Sebagai contoh, momen liburan besar seperti Nataru yang sudah dipersiapkan dan menjadi harapan besar, tiba-tiba disortir dengan kebijakan baru yaitu pengurangan hari libur. Dampaknya makin dalam bagi kerugian di sektor pariwisata. Hal itu membuat banyak orang membatalkan liburan.

Pariwisata berbeda dengan sektor lainnya, di mana libur menurunkan produktivitas di sektor lain, sedangkan di sektor pariwisata justru meningkatkan produktivitasnya. Artinya, mereka yang bekerja di sektor pariwisata justru bekerja pada saat orang libur.

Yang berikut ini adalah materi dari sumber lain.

(** ** The prerequisites *)

(** X11: on a platform other than darwin and linux the command cannot
    install anything: when the run finds one of the six binaries missing
    (the probe of the prerequisites step answers "not done"), it stops
    there with "unsupported platform: PLATFORM" after three results, and
    no later step is probed or run. *)
Theorem unsupported_platform_stops_setup (platform : string) r w :
  platform <> "darwin" ->
  platform <> "linux" ->
  Steps r = setupSteps platform ->
  Results r = [] ->
  CheckCall 2 false None ∈ calls (RunAll (init r w)).2 ->
  (RunAll (init r w)).1
  = Some (step_failed "Install system prerequisites"
            (errorString ("unsupported platform: " +:+ platform)))
  /\ length (Results (self (RunAll (init r w)).2)) = 3
  /\ forall c, c ∈ calls (RunAll (init r w)).2 -> call_index c <= 2.
Proof.
  intros Hd Hl HS Hfresh Hin.
  destruct (RunAll (init r w)) as [err s'] eqn:Hrun.
  apply RunAll_passes in Hrun as (rs & cs & Hps & _ & HR & HC).
  simpl in *. rewrite Hfresh in HR. simpl in HR. subst cs. rewrite HR, HS in *. clear HR.
  destruct (passes_call_pass _ _ _ _ _ _ Hps Hin)
    as (j & step & res & cs0 & c & Hi & Hst & Hj & Hp & Hin0 & _ & Hc).
  simpl in Hi. subst j. simpl in Hst. inversion Hst; subst step; clear Hst.
  assert (forall w0, PrerequisitesStep_Run {| Platform := platform |} w0
                     = (Some (errorString ("unsupported platform: " +:+ platform)), w0)) as Hrun.
  { intros w0. unfold PrerequisitesStep_Run. simpl.
    apply String.eqb_neq in Hd, Hl. rewrite Hd, Hl. reflexivity. }
  inversion Hp as [w0 d e0 Hck | w0 Hck | w0 w1 Hck Hr | w0 w1 e0 Hck Hr]; subst;
    simpl in Hin0.
  - apply elem_of_cons in Hin0 as [Hx | Hx]; [discriminate Hx | inversion Hx].
  - apply elem_of_cons in Hin0 as [Hx | Hx]; [discriminate Hx | inversion Hx].
  - simpl in Hr. rewrite Hrun in Hr. discriminate.
  - simpl in Hr. rewrite Hrun in Hr. inversion Hr; subst e0.
    destruct Hc as [<- Hlen]. split; [reflexivity |]. split; [lia |].
    intros x Hx. apply (passes_calls_index _ _ _ _ _ _ Hps) in Hx. lia.
Qed.

(** X12: on darwin, with Homebrew on the path, the prerequisites step
    never stops the run, whatever [brew install] does: when the run
    reaches it, it goes on to probe the dependency download. *)
Theorem darwin_prerequisites_never_stop r w :
  (forall w0, exec_LookPath "brew" w0 = None) ->
  Steps r = setupSteps "darwin" ->
  (exists done e, CheckCall 2 done e ∈ calls (RunAll (init r w)).2) ->
  CheckCall 3 false None ∈ calls (RunAll (init r w)).2
  /\ exists res, Results (self (RunAll (init r w)).2) !! (length (Results r) + 2) = Some res
       /\ Error res = None.
Proof.
  intros Hbrew HS (done & e & Hin).
  destruct (RunAll (init r w)) as [err s'] eqn:Hrun.
  apply RunAll_passes in Hrun as (rs & cs & Hps & _ & HR & HC).
  simpl in *. subst cs. rewrite HS in *.
  destruct (passes_call_pass _ _ _ _ _ _ Hps Hin)
    as (j & step & res & cs0 & c & Hi & Hst & Hj & Hp & Hin0 & _ & Hc).
  simpl in Hi. subst j. simpl in Hst. inversion Hst; subst step; clear Hst.
  assert (c = Continue) as ->.
  { inversion Hp as [w0 d e0 Hck | w0 Hck | w0 w1 Hck Hr | w0 w1 e0 Hck Hr]; subst;
      try reflexivity; exfalso.
    - simpl in Hck. discriminate.
    - simpl in Hr. unfold PrerequisitesStep_Run, PrerequisitesStep_installDarwin in Hr.
      simpl in Hr. rewrite Hbrew in Hr. discriminate. }
  destruct Hc as [Hlt | (Hthree & _ & Hlen)]; [| simpl in Hlen; lia].
  split.
  - destruct (lookup_lt_is_Some_2 rs 3 Hlt) as [res3 H3].
    destruct (passes_at _ _ _ _ _ Hps _ _ H3) as (st & cs1 & c1 & Hst & Hp1 & _ & Hsub & _).
    simpl in Hst. inversion Hst; subst st. apply Hsub.
    inversion Hp1 as [w0 d e0 Hck | w0 Hck | w0 w1 Hck Hr | w0 w1 e0 Hck Hr]; subst;
      simpl in Hck; try discriminate Hck; apply list_elem_of_here.
  - exists res. split.
    + rewrite HR, lookup_app_r by lia.
      replace (length (Results r) + 2 - length (Results r)) with 2 by lia. assumption.
    + apply pass_continue_no_error in Hp as [? _]. assumption.
Qed.

(** ** Steps that are always run *)

(** X13: [DoomSyncStep.Check] answers "not done" in every world;
    whenever a run of [RunAll] probes the step, at whatever position of
    whatever list, its [Run()] is invoked: right after the probe in the
    log comes the [Run()] of that step, invoked in the world the run had
    reached (after [OnStart], when set), with the error that call
    returned, which is also the error of the step's result, never a
    skip; the calls before were made as the log says, and the run goes
    on from the world [Run()] left. *)
Theorem DoomSyncStep_always_runs r w k :
  Steps r !! k = Some DoomSyncStep_as_Step ->
  forall done e, CheckCall k done e ∈ calls (RunAll (init r w)).2 ->
    done = false /\ e = None
    /\ exists before after wk,
         calls (RunAll (init r w)).2
         = before ++ CheckCall k false None
             :: RunCall k (DoomSyncStep_Run (after_OnStart r DoomSyncStep_as_Step wk)).1
             :: after
         /\ performed r w before wk
         /\ performed r
              (after_OnDone r DoomSyncStep_as_Step false
                 (DoomSyncStep_Run (after_OnStart r DoomSyncStep_as_Step wk)).1
                 (DoomSyncStep_Run (after_OnStart r DoomSyncStep_as_Step wk)).2)
              after (world (RunAll (init r w)).2)
         /\ Results (self (RunAll (init r w)).2) !! (length (Results r) + k)
            = Some {| StepName := "Sync Doom Emacs packages";
                      Skipped := false;
                      Error := (DoomSyncStep_Run
                                  (after_OnStart r DoomSyncStep_as_Step wk)).1 |}.
Proof.
  intros Hk done e Hin.
  destruct (RunAll (init r w)) as [err s'] eqn:Hrun.
  apply (never_done_is_run r w k DoomSyncStep_as_Step err s' Hk (fun _ => eq_refl) Hrun
           done e Hin).
Qed.

(** ** Steps that verify their work *)




(** [EmacsDaemonStep.Run] returns nil only when, after starting the
    daemon and waiting, its own [Check()] answered "done": the world it
    leaves is the one that probe left.  Otherwise its error is "failed to
    start Emacs daemon: ..." or "Emacs daemon started but not
    responding". *)
Lemma EmacsDaemonStep_Run_verifies w :
  match EmacsDaemonStep_Run w with
  | (None, w') => exists w0, EmacsDaemonStep_Check w0 = ((true, None), w')
  | (Some e, _) =>
      (exists e0, e = Errorf_w "failed to start Emacs daemon: " e0)
      \/ e = errorString "Emacs daemon started but not responding"
  end.
Proof.
  unfold EmacsDaemonStep_Run.
  destruct (Cmd_Run (with_Stdio (exec_Command "emacs" ["--daemon"])) w) as [[e |] w1]; [eauto |].
  pose proof (EmacsDaemonStep_Check_no_error (time_Sleep (2 * time_Second) w1)) as Hno.
  destruct (EmacsDaemonStep_Check (time_Sleep (2 * time_Second) w1)) as [[done err] w3] eqn:Hck.
  simpl in Hno. subst err. destruct done; simpl; eauto.
Qed.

Sebelumnya, pemerintah menjadwalkan hari libur akhir tahun total 11 hari. Namun ada dilema terkait kebijakan tersebut. Yaitu durasi berlibur menjadi panjang, dalam hal ini dapat membangkitkan sektor pariwisata. Di sisi lain, wisatawan dan pengelola wisata melanggar protokol kesehatan, dalam hal ini dapat meningkatnya penyebaran Covid-19 usai liburan.

Pemerintah telah mengambil kebijakan dengan memangkas hari libur akhir tahun selama 3 hari, demi menjaga penyebaran Covid-19 semakin meningkat.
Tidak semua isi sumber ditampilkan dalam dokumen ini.